Reproduce the opening lines of the records exactly, please, stopping after the line that contains "context every request".

------------------------------------------------

(* ===== verification/AdminRoutes.v ===== *)
(** * The routes of the administration panel

    [runtime/admin/routes.py] and the records of [runtime/admin/dto.py] it uses: the
    context every request of the panel shares, what a handler reads and writes in
    it, the services it calls, and the dispatch of a path.  A page is the name of
    its template with its arguments; the text of the templates is not modelled. *)
From S2P Require Import Prelude Dict PyVal Effects PyStr PyBytes Json Identity Github Fabric.
From S2P Require Import Continuity Core Bootstrap CustomerZero Secrets GithubAuth Admin.

(** ** Pages and responses *)
Inductive page :=
  | Page (template : string) (args : list pyval)
  | WithSync (p : page) (csrf_token : string).
Inductive body := BPage (p : page) | BJson (v : pyval) | BText (s : string) | BNone.
(** What a handler has to send: a body, a redirection, or a response that another
    component writes itself. *)
Inductive content :=
  | CBody (status : Z) (b : body)
  | CRedirect (location : string)
  | CDelegated (component : string) (args : list pyval).
Record Response := mkResponse { rp_status : Z; rp_headers : list (string * string); rp_body : body }.

(** ** The shared context *)
(** A snapshot of the last bootstrap. *)
Inductive snapshot_result :=
  | SNone | SReport (r : BootstrapReport) | SContinuity (r : BootstrapResult).
Record Snapshot := mkSnapshot { sn_result : snapshot_result; sn_repos : list DiscoveredRepository }.
(** The values of the context: lists of cookies and snapshots are objects, which
    several dictionaries may hold. *)
Inductive cval :=
  | CNone | CBool (b : bool) | CText (s : string) | CSession (o : option AdminSession)
  | CCookies (l : nat) | CSnapshot (l : nat) | CService | CJson (v : pyval) | CHtml (p : page).
Abbreviation context := (dict string cval).

(** What the panel knows of the engine. *)
Record EngineView := mkEngineView {
  ev_state : string; ev_report : option BootstrapReport; ev_org : pyval; ev_repo : pyval }.
(** The GitHub authorization a panel uses. *)
Class GithubService (G : Type) := {
  gh_has_token : M G bool;
  gh_has_client_id : bool;
  gh_status : M G (dict string pyval);
  gh_store_token : string -> M G (dict string pyval);
  gh_initiate : M G (option GitHubDeviceFlowState);
  gh_poll : M G (dict string pyval);
  gh_disconnect : M G unit }.
(** The manager of [GithubAuth] is one. *)
#[export] Instance github_auth_service {world : AuthWorld} {S : Type} {B : SecretBackend S}
    (client_id : string) (collects : bool) (account_id : option string)
    : GithubService (GitHubAuthManager S) := {|
  gh_has_token := GithubAuth.has_token account_id;
  gh_has_client_id := str_true client_id;
  gh_status := GithubAuth.get_status;
  gh_store_token := GithubAuth.store_and_validate_token collects account_id;
  gh_initiate := GithubAuth.initiate_device_flow client_id account_id;
  gh_poll := GithubAuth.poll_device_flow client_id collects account_id;
  gh_disconnect := GithubAuth.disconnect account_id |}.
(** The other services: a client with the stored token, the discovery of
    repositories with it, the fabric adapter built from the configuration and its operations, the organizations of the token, the
    engine, and the objects other services give the templates. *)
Class PanelServices (S : Type) := {
  sv_github_client : M S unit;
  sv_discover : M S (list DiscoveredRepository);
  sv_fabric : M S unit;
  sv_probe_health : M S FabricHealthResult;
  sv_read_node_config : M S FabricNode;
  sv_get_provenance : string -> M S pyval;
  sv_user_orgs : M S pyval;
  sv_engine : S -> EngineView;
  sv_startup : bool -> M S unit;
  sv_spawn_verify : bool -> bool -> M S unit;
  sv_save_fabric : string -> string -> M S unit;
  sv_view : string -> list pyval -> M S pyval }.
(** The query of a path, a form's or a query's text, as [parse_qs] gives them, and
    what a template raises on its arguments, if it does (Templates has the
    templates; the objects other services give them are not known here). *)
Class PanelEnv := {
  url_query : string -> dict string (list string);
  parse_qs : string -> dict string (list string);
  template_error : string -> list pyval -> option exn }.

Record Panel (G S : Type) := mkPanel {
  pn_context : context;
  pn_lists : list (list string);
  pn_snapshots : list Snapshot;
  pn_admin : AdminSt;
  pn_audit : AuditSt;
  pn_github : G;
  pn_services : S }.
Arguments mkPanel {G S}. Arguments pn_context {G S}. Arguments pn_lists {G S}.
Arguments pn_snapshots {G S}. Arguments pn_admin {G S}. Arguments pn_audit {G S}.
Arguments pn_github {G S}. Arguments pn_services {G S}.
#[export] Instance eta_Panel G S : Eta (Panel G S) := fun p =>
  mkPanel (pn_context p) (pn_lists p) (pn_snapshots p) (pn_admin p) (pn_audit p) (pn_github p)
    (pn_services p).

------------------------------------------------

> **Problem solution**:
(* ===== verification/AdminRoutes.v ===== *)
(** * The routes of the administration panel

    [runtime/admin/routes.py] and the records of [runtime/admin/dto.py] it uses: the
    context every request of the panel shares, what a handler reads and writes in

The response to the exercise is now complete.